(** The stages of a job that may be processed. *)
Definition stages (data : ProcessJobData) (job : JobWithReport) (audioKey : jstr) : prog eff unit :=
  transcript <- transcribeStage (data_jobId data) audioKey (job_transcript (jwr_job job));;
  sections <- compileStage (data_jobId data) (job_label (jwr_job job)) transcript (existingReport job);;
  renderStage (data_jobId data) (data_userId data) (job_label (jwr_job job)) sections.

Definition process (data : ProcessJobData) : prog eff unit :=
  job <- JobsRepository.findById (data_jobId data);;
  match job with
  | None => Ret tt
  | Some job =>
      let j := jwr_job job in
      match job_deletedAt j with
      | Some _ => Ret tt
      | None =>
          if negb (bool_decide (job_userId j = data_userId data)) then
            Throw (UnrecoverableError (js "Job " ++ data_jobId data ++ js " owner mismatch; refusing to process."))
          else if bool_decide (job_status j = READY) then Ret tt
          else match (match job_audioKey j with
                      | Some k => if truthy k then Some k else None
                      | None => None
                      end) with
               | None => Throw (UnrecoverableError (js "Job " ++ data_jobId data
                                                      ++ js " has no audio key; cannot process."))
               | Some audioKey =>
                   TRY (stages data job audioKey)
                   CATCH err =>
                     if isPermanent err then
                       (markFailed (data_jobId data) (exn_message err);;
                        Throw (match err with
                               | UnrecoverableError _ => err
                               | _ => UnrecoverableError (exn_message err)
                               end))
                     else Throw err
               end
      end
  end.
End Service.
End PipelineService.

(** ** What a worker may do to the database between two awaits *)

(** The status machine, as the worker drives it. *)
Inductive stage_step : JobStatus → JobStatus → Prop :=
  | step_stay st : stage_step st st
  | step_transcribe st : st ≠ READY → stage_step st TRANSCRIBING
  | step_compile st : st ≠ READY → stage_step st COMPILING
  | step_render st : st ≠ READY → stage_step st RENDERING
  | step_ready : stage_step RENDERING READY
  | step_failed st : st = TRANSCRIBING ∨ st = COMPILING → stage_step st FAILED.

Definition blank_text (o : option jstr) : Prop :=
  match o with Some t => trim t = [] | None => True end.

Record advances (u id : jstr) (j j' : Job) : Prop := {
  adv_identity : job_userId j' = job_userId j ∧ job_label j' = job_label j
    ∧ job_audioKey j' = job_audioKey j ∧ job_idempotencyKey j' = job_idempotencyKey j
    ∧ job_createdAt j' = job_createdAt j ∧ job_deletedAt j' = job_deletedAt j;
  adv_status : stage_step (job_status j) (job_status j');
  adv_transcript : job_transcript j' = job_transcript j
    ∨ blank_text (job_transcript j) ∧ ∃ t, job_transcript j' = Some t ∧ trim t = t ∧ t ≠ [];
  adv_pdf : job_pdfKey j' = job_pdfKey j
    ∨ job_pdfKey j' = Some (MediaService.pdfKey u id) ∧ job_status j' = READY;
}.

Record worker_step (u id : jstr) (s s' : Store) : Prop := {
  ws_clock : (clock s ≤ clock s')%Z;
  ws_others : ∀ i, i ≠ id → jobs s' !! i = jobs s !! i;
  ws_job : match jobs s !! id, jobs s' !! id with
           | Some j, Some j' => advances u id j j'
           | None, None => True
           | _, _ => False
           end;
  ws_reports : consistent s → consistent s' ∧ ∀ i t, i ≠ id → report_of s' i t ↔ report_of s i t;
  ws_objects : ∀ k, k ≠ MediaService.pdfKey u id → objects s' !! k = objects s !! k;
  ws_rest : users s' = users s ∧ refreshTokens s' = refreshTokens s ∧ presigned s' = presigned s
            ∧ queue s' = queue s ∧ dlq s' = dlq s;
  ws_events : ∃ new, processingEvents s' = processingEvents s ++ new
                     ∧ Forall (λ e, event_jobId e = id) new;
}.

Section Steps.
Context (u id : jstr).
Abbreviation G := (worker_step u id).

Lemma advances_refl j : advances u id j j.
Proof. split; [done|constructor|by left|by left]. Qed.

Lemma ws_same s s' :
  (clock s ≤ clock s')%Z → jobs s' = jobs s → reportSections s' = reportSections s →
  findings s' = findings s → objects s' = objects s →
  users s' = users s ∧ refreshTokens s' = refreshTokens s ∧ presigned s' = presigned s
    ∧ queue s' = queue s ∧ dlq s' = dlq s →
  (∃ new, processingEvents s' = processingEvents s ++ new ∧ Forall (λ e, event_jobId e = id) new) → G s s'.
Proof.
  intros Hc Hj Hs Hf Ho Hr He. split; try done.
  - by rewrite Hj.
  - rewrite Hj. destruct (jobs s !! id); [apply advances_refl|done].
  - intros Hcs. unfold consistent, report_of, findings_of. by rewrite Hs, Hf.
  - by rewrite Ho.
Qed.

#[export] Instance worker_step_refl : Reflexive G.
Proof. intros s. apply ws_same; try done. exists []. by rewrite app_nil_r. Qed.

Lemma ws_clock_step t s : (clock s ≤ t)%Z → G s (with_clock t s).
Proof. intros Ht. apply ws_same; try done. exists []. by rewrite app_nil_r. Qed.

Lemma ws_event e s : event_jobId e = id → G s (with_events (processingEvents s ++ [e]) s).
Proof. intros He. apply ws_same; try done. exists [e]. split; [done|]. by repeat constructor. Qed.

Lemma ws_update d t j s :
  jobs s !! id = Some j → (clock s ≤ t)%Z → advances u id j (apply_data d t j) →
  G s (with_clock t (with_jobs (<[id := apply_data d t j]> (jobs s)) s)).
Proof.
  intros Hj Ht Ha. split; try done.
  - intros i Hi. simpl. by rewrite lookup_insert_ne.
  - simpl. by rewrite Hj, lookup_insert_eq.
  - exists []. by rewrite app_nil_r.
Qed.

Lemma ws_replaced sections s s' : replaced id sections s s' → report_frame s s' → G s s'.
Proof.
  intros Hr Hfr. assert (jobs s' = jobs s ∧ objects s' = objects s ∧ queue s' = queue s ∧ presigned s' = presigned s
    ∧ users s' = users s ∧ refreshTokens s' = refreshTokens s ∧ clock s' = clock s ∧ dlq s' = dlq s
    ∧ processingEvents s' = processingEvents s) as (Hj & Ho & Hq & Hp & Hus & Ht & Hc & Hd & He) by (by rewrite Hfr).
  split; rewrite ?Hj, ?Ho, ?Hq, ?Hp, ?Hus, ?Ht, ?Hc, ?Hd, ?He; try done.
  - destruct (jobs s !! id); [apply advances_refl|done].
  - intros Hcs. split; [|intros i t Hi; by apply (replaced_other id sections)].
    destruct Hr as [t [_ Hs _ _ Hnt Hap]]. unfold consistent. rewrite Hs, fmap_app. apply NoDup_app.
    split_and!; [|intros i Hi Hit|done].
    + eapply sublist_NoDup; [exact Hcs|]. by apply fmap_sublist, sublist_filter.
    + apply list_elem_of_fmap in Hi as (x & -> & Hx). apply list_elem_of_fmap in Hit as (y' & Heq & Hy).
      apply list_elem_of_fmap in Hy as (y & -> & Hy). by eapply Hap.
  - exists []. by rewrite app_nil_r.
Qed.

· · · · · · ·

* _ASSIGNMENT_: Exactly the lines above from the one with "trim t = t ∧ t ≠ [];" to the one with "ws_job : match", both included, are to be quoted; leave the rest out.

* _ANSWER SPACE_:
    ∨ blank_text (job_transcript j) ∧ ∃ t, job_transcript j' = Some t ∧ trim t = t ∧ t ≠ [];
  adv_pdf : job_pdfKey j' = job_pdfKey j
    ∨ job_pdfKey j' = Some (MediaService.pdfKey u id) ∧ job_status j' = READY;
}.

Record worker_step (u id : jstr) (s s' : Store) : Prop := {
  ws_clock : (clock s ≤ clock s')%Z;
  ws_others : ∀ i, i ≠ id → jobs s' !! i = jobs s !! i;
  ws_job : match jobs s !! id, jobs s' !! id with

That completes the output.